Scorpius détourna les yeux et continua :
"Je revenais de la foire avec mes parents et sur le chemin du retour, j'ai aperçu un objet luisant sur la route pavée. C'était cette bague, sauf qu'à ce moment-là elle était entourée d'un halot bleuté. Je l'ai ramassé et j'ai prononcé le nom qui se trouvait à l'intérieur de l'anneau. Et la bague s'est aussitôt échappée de mes mains et s'est envolée, propageant une vive lumière argentée. On aurait dit une petite étoile filante. Je ne sais pas pourquoi je l'ai suivi, mais j'ai couru à sa poursuite sans écouter les appels de mon père. La bague a disparu dans une ruelle et quand j'y ai pénétré à mon tour, j'ai trouvé un petit garçon qui gisait dans son propre sang, le visage lacéré."

Un léger spasme secoua le corps de Scorpius. Il était clair que le souvenir de cet enfant meurtri l'effrayait encore.

"La bague s'était remise à son doigt, trop petit pour la porter. Il avait sans doute dû la perdre quand il avait été agressé. Je me suis agenouillé près de lui, et j'ai pris sa main. Je pensais qu'il était mort mais sa peau était chaude et quand je l'ai touché, il a ouvert son œil… celui qui n'était pas crevé. Il a essayé de parler mais il en était incapable. Mon père est arrivé et nous l'avons emmené à l'hôpital, puis chez nous. Dorian m'a donné cette bague quand il est venu habiter avec ma famille. Ainsi je pourrais le retrouver où qu'il soit, s'il est en danger."

Albus resta un instant silencieux. Malgré les révélations cruelles de Scorpius sur son passé et sa rencontre avec Dorian, Albus se sentait presque heureux, car enfin Scorpius lui avait parlé de lui et lui avait raconté un souvenir. C'était la première fois, et sans doute une grande marque de confiance de la part de son ami. Il déglutit avec peine et tendit la main pour la poser sur celle de Scorpius, mais le jeune garçon se tourna vivement vers lui, coupant son élan.

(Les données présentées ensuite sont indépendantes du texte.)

(** * Properties *)

(** Two records, the case the walk is written for. *)
Lemma dynamicEquals_records (fieldsA fieldsB : list (string * JSValue)) :
  dynamicEquals (VObj fieldsA) (VObj fieldsB) =
  if negb (Nat.eqb (List.length fieldsA) (List.length fieldsB)) then Ret false
  else walk fieldsB fieldsA.
Proof.
  cbn [dynamicEquals typeof ownFields].
  change (String.eqb "object" "object") with true. cbn [negb].
  destruct (Nat.eqb (List.length fieldsA) (List.length fieldsB)); cbn [negb]; [|reflexivity].
  induction fieldsA as [|[key va] rest IH]; [reflexivity|].
  cbn [walk]. rewrite <- IH. reflexivity.
Qed.

Example dynamicEquals_same_record :
  dynamicEquals (VObj [("name", VStr "x")]) (VObj [("name", VStr "x")]) = Ret true.
Proof. reflexivity. Qed.

Example dynamicEquals_other_name :
  dynamicEquals (VObj [("name", VStr "x")]) (VObj [("name", VStr "y")]) = Ret false.
Proof. reflexivity. Qed.

(** ** Structural equality *)

Lemma typeof_eqb_differs (a b : JSValue) :
  typeof a <> typeof b -> String.eqb (typeof a) (typeof b) = false.
Proof. intros H. apply String.eqb_neq. exact H. Qed.

(** C9: when the typeof of the two arguments differ, [dynamicEquals] throws
    the type-mismatch error; it does not return false. *)
Theorem dynamicEquals_type_mismatch (a b : JSValue) :
  typeof a <> typeof b ->
  dynamicEquals a b = Throw (Error (typeMismatchMessage a b)).
Proof.
  intros H. apply typeof_eqb_differs in H.
  destruct a; cbn [dynamicEquals]; rewrite H; reflexivity.
Qed.

Lemma dynamicEquals_type_mismatch_witness :
  typeof (VNum 7) <> typeof (VObj [("name", VStr "x")]) /\
  dynamicEquals (VNum 7) (VObj [("name", VStr "x")]) =
    Throw (Error
      "ContractState: Error asserting state - cannot compare objects of different types (number != object)").
Proof.
  assert (H : typeof (VNum 7) <> typeof (VObj [("name", VStr "x")]))
    by (cbn; discriminate).
  split; [exact H|].
  exact (dynamicEquals_type_mismatch (VNum 7) (VObj [("name", VStr "x")]) H).
Defined.

Lemma walk_all_equal (fieldsB entries : list (string * JSValue)) :
  (forall key va, In (key, va) entries -> positional key = false ->
     includes (keysOf fieldsB) key = true /\
     dynamicEquals va (getOwn fieldsB key) = Ret true) ->
  walk fieldsB entries = Ret true.
Proof.
  induction entries as [|[key va] rest IH]; intros H; [reflexivity|].
  cbn [walk].
  destruct (positional key) eqn:Hpos.
  - apply IH. intros k v Hin. apply H. right. exact Hin.
  - destruct (H key va (or_introl eq_refl) Hpos) as [Hinc Heq].
    rewrite Hinc, Heq. cbn [negb].
    apply IH. intros k v Hin. apply H. right. exact Hin.
Qed.

(** A positional entry at the head of the walk is passed over, whatever
    its value. *)
Lemma walk_skips_positional (fieldsB rest : list (string * JSValue))
  (key : string) (va : JSValue) :
  positional key = true ->
  walk fieldsB ((key, va) :: rest) = walk fieldsB rest.
Proof. intros H. cbn [walk]. rewrite H. reflexivity. Qed.

(** With every key listed once, the field the walk visits is [a[key]]. *)
Lemma getOwn_of_entry (props : list (string * JSValue)) (key : string) (v : JSValue) :
  NoDup (keysOf props) -> In (key, v) props -> getOwn props key = v.
Proof.
  unfold getOwn. induction props as [|[k0 v0] rest IH]; intros Hnd Hin.
  - destruct Hin.
  - cbn [lookup]. inversion Hnd as [|? ? Hnotin Hnd']; subst.
    destruct Hin as [Heq|Hin].
    + inversion Heq; subst. rewrite String.eqb_refl. reflexivity.
    + destruct (String.eqb k0 key) eqn:Hk.
      * apply String.eqb_eq in Hk. subst k0. exfalso. apply Hnotin.
        unfold keysOf. apply (in_map fst rest (key, v)). exact Hin.
      * apply IH; assumption.
Qed.

Lemma includes_key (props : list (string * JSValue)) (key : string) (v : JSValue) :
  lookup props key = Some v -> includes (keysOf props) key = true.
Proof.
  unfold includes, keysOf. induction props as [|[k0 v0] rest IH]; intros H.
  - discriminate H.
  - cbn [lookup] in H. cbn [map fst existsb].
    destruct (String.eqb k0 key) eqn:Hk.
    + apply String.eqb_eq in Hk. subst k0. rewrite String.eqb_refl. reflexivity.
    + rewrite (IH H). apply Bool.orb_true_r.
Qed.

(** Two records with the same number of keys that hold the same value at
    every key off the positional ones are equal, when each of those values
    compares equal to itself. *)
Lemma same_off_positional_equal (fieldsA fieldsB : list (string * JSValue)) :
  NoDup (keysOf fieldsA) ->
  List.length fieldsA = List.length fieldsB ->
  (forall key, positional key = false -> lookup fieldsA key = lookup fieldsB key) ->
  (forall key v, positional key = false -> lookup fieldsA key = Some v ->
     dynamicEquals v v = Ret true) ->
  dynamicEquals (VObj fieldsA) (VObj fieldsB) = Ret true.
Proof.
  intros Hnd Hlen Hsame Hrefl. rewrite dynamicEquals_records.
  rewrite Hlen, Nat.eqb_refl. cbn [negb].
  apply walk_all_equal. intros key va Hin Hpos.
  assert (HA : lookup fieldsA key = Some va).
  { pose proof (getOwn_of_entry fieldsA key va Hnd Hin) as Hg.
    unfold getOwn in Hg. destruct (lookup fieldsA key) as [v|] eqn:Hl.
    - subst v. reflexivity.
    - exfalso. clear - Hin Hl. induction fieldsA as [|[k0 v0] rest IH].
      + destruct Hin.
      + cbn [lookup] in Hl. destruct (String.eqb k0 key) eqn:Hk; [discriminate Hl|].
        destruct Hin as [Heq|Hin].
        * inversion Heq; subst. rewrite String.eqb_refl in Hk. discriminate Hk.
        * apply IH; assumption. }
  assert (HB : lookup fieldsB key = Some va) by (rewrite <- (Hsame key Hpos); exact HA).
  split.
  - apply (includes_key fieldsB key va HB).
  - unfold getOwn. rewrite HB. apply (Hrefl key va Hpos HA).
Qed.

"Et non !" l'interrompit Scorpius. "Nous n'utiliserons pas cette bague pour notre projet de sortilège."

Albus rit doucement. Cela ne lui avait même pas effleuré l'esprit et Scorpius le savait surement, mais c'était sa manière bien personnelle de couper court aux séquences émotions.
"Ok, alors trouve une meilleure idée Einstein !

- C'est qui cet Einstein ?

- Aucune idée," dit Albus en haussant les épaules et en rouvrant son livre. "Ma tante Hermione nous appelle comme ça quand on fait les malins."